**Exercise**
The entries that follow include a run beginning at the line with "- intros [[?|?]|(g" and ending at the line with "From stdpp Require Import pretty."; restate that run word for word and leave the rest out.

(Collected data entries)
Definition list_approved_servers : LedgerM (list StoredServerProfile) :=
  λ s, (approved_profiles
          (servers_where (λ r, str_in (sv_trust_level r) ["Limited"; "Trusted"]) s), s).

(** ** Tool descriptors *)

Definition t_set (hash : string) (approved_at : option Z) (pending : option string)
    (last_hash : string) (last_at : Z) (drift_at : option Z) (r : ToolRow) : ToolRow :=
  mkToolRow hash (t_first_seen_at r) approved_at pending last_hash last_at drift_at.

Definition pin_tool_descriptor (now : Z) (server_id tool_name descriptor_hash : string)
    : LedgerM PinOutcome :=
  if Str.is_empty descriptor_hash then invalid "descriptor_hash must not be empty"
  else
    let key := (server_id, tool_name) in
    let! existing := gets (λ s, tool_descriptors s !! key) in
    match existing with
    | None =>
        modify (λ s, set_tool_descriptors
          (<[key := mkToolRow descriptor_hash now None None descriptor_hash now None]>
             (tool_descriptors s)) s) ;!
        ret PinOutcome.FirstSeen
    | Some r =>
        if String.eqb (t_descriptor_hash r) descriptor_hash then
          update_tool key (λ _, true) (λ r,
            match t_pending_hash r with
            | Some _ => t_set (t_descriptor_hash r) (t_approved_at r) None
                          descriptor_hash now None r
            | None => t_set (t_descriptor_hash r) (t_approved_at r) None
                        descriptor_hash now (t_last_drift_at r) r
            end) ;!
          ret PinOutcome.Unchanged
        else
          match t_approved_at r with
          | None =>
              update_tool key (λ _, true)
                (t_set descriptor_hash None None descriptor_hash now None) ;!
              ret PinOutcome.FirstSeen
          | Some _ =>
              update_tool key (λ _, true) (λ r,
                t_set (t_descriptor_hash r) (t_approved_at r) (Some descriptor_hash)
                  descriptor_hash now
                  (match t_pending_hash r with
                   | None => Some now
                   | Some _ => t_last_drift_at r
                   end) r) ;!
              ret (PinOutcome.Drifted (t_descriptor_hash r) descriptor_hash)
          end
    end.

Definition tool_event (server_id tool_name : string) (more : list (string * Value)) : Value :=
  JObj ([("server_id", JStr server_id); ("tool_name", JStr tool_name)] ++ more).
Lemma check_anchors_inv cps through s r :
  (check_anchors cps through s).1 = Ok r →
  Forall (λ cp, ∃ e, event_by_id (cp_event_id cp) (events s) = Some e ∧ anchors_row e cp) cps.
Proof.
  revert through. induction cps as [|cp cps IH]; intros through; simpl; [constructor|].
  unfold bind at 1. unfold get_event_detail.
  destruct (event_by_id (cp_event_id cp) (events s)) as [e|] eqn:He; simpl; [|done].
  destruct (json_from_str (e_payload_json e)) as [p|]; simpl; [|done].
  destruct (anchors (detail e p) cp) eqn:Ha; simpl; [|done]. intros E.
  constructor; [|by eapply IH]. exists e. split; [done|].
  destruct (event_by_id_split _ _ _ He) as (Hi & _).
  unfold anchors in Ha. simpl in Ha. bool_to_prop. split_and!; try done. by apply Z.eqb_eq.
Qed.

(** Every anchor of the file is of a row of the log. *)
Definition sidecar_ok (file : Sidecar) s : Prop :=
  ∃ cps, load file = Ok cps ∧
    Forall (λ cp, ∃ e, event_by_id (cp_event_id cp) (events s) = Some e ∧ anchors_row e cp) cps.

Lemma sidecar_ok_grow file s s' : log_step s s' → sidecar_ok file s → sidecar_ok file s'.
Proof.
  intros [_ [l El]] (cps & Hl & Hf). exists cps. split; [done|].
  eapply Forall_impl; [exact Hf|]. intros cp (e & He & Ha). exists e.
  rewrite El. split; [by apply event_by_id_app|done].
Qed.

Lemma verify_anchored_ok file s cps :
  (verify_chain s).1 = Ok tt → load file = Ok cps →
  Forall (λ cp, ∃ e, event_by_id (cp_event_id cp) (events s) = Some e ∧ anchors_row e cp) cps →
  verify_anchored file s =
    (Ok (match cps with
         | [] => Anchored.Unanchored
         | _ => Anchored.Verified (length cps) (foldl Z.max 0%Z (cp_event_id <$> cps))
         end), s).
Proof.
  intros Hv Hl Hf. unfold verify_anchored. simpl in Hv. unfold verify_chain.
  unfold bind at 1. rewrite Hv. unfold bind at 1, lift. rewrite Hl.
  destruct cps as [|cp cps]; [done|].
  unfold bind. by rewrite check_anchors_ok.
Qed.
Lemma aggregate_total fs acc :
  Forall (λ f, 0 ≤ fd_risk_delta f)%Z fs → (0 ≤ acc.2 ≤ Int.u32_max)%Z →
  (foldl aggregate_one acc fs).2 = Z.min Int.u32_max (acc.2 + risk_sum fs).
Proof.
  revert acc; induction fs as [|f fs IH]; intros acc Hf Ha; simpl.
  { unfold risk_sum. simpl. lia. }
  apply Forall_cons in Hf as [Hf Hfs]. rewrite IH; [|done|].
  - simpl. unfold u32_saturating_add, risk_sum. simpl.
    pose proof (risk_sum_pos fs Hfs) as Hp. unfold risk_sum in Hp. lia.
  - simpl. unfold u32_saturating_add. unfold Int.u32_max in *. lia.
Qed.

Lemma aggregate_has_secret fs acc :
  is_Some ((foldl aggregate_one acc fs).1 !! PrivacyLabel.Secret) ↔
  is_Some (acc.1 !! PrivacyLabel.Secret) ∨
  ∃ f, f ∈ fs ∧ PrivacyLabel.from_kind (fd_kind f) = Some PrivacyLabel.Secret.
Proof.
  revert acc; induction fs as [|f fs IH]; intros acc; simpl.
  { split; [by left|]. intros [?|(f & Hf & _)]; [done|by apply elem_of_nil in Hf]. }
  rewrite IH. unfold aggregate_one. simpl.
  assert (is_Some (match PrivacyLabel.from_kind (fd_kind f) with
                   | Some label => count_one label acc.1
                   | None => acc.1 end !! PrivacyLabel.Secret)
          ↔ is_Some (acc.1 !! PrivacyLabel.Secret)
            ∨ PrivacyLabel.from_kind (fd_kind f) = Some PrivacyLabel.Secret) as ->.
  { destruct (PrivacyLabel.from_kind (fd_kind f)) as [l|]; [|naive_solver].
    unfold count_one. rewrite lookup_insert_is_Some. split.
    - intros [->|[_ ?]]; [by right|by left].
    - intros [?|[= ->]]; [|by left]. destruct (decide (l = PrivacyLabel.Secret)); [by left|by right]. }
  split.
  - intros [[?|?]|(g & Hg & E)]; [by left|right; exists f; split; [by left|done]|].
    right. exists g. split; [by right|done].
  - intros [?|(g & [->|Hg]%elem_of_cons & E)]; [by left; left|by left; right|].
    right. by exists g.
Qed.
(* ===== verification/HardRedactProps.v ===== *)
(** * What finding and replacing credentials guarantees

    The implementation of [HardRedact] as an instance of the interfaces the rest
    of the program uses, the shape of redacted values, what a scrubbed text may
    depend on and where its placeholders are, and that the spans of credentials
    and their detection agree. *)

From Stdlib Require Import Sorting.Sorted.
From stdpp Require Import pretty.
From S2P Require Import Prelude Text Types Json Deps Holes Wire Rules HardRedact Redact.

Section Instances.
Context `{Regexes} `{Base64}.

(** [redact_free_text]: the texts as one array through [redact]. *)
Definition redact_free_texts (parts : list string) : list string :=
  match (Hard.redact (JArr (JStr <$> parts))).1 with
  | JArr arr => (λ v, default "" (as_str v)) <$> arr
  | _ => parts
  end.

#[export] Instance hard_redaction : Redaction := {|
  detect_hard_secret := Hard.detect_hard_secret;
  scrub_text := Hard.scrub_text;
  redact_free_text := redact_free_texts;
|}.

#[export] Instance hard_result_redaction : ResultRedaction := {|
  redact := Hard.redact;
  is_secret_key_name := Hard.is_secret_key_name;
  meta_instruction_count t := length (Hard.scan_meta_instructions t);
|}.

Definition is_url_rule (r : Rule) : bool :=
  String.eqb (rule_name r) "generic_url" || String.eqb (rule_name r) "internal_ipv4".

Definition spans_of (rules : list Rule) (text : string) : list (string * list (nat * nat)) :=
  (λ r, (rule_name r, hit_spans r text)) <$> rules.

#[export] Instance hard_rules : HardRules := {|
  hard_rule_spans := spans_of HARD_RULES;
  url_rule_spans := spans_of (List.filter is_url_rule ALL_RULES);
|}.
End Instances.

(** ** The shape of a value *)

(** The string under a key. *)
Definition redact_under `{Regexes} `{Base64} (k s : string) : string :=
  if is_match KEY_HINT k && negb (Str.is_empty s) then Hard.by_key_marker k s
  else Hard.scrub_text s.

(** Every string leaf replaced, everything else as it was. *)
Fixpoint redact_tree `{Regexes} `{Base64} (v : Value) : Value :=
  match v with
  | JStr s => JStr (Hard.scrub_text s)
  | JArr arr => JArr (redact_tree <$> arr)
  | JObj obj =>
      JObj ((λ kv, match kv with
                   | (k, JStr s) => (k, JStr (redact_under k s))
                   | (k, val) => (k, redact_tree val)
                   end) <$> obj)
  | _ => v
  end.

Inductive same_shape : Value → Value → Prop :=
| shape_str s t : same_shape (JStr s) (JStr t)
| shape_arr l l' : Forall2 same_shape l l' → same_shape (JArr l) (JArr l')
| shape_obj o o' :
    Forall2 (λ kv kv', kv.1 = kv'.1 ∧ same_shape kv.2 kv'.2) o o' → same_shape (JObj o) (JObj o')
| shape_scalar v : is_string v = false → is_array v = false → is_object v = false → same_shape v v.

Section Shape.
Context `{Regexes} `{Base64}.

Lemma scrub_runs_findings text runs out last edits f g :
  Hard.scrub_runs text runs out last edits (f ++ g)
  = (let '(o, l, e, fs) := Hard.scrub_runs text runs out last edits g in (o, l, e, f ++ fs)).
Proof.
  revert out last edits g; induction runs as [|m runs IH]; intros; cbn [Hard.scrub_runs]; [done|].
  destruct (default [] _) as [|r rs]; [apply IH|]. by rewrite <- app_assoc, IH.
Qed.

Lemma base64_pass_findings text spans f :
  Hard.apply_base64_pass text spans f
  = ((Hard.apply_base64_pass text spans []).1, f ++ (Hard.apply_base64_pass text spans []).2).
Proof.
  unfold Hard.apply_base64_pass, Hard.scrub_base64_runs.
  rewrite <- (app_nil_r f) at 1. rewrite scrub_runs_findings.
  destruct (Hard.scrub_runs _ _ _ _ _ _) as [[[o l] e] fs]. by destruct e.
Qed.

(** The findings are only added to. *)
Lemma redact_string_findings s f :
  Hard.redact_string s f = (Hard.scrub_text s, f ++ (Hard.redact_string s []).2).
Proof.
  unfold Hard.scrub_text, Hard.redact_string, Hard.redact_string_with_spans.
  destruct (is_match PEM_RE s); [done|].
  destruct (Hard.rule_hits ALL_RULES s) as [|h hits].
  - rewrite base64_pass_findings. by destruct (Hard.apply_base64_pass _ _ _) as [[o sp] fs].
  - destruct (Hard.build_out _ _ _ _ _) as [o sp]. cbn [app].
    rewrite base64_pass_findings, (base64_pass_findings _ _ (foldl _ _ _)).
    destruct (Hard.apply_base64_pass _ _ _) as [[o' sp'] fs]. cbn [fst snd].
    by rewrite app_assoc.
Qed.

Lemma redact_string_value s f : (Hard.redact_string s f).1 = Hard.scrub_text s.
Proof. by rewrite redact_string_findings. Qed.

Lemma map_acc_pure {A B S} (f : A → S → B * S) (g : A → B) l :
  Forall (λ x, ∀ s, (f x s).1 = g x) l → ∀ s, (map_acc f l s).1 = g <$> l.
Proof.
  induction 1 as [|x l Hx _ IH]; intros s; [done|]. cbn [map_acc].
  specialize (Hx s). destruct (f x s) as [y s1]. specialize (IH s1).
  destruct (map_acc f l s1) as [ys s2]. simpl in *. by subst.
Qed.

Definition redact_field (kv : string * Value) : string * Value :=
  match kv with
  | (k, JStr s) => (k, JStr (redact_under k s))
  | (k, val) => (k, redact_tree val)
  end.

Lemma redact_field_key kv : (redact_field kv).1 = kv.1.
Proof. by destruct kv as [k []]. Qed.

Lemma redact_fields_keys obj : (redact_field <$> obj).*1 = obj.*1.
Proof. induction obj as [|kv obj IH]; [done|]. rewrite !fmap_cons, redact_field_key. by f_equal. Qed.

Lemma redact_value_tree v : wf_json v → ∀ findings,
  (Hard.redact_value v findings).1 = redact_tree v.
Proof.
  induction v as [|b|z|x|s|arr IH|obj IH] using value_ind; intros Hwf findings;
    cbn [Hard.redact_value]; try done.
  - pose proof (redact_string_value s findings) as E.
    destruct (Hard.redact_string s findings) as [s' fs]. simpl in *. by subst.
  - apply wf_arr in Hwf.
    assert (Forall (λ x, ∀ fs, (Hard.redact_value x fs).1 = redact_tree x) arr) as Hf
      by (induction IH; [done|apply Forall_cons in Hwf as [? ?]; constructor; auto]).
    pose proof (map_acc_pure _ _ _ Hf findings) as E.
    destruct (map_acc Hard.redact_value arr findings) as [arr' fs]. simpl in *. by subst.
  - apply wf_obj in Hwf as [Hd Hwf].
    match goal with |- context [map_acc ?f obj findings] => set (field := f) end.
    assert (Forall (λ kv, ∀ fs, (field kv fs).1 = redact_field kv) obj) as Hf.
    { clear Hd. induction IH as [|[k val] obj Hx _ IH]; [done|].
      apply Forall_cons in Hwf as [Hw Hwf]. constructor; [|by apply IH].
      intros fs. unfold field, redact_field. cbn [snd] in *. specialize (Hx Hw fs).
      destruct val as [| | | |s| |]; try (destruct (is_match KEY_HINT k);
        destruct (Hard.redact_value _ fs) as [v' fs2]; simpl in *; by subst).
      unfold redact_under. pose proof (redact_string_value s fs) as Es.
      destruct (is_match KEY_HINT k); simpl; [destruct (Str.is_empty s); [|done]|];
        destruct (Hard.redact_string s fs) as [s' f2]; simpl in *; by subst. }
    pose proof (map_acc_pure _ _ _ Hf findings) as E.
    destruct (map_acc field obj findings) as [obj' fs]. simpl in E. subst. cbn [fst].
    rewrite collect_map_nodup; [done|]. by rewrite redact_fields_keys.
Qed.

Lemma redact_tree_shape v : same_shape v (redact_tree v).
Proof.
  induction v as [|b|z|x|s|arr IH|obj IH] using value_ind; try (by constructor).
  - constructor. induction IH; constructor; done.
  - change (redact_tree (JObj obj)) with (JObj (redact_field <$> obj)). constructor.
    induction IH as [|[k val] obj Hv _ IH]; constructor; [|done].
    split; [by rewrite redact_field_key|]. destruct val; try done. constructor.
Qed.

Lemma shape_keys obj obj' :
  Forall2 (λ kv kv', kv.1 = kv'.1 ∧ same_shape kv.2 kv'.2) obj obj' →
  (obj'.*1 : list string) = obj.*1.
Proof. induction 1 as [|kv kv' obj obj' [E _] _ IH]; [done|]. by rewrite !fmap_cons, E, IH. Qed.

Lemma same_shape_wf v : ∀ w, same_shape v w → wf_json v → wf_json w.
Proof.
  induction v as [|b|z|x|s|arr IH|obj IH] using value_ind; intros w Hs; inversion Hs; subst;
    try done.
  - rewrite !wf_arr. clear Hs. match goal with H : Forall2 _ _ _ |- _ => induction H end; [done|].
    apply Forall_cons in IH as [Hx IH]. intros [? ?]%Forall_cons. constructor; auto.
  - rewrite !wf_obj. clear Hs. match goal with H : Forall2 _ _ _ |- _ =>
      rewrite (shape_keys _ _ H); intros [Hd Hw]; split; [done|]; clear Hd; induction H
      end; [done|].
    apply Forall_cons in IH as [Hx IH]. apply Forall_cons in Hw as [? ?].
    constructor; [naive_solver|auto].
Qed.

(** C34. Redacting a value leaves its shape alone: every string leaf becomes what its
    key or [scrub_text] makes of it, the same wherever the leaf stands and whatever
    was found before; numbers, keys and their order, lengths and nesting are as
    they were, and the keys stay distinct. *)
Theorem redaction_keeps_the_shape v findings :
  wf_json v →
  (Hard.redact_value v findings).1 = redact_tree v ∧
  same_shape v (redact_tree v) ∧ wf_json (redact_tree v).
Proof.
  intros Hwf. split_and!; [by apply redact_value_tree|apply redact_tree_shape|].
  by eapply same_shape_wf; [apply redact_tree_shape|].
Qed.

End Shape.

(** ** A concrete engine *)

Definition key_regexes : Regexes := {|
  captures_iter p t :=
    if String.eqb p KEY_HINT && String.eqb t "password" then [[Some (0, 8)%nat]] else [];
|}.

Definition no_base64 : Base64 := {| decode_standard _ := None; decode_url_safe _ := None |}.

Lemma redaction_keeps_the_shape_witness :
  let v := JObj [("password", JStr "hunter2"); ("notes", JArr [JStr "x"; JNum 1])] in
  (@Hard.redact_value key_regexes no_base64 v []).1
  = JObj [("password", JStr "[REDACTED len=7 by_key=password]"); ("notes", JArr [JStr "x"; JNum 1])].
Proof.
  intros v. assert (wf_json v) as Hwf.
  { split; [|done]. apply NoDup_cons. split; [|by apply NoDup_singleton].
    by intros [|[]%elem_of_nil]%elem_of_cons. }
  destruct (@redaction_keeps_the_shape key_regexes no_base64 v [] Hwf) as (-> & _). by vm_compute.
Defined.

**Written solution**
  - intros [[?|?]|(g & Hg & E)]; [by left|right; exists f; split; [by left|done]|].
    right. exists g. split; [by right|done].
  - intros [?|(g & [->|Hg]%elem_of_cons & E)]; [by left; left|by left; right|].
    right. by exists g.
Qed.
(* ===== verification/HardRedactProps.v ===== *)
(** * What finding and replacing credentials guarantees

    The implementation of [HardRedact] as an instance of the interfaces the rest
    of the program uses, the shape of redacted values, what a scrubbed text may
    depend on and where its placeholders are, and that the spans of credentials
    and their detection agree. *)

From Stdlib Require Import Sorting.Sorted.
From stdpp Require Import pretty.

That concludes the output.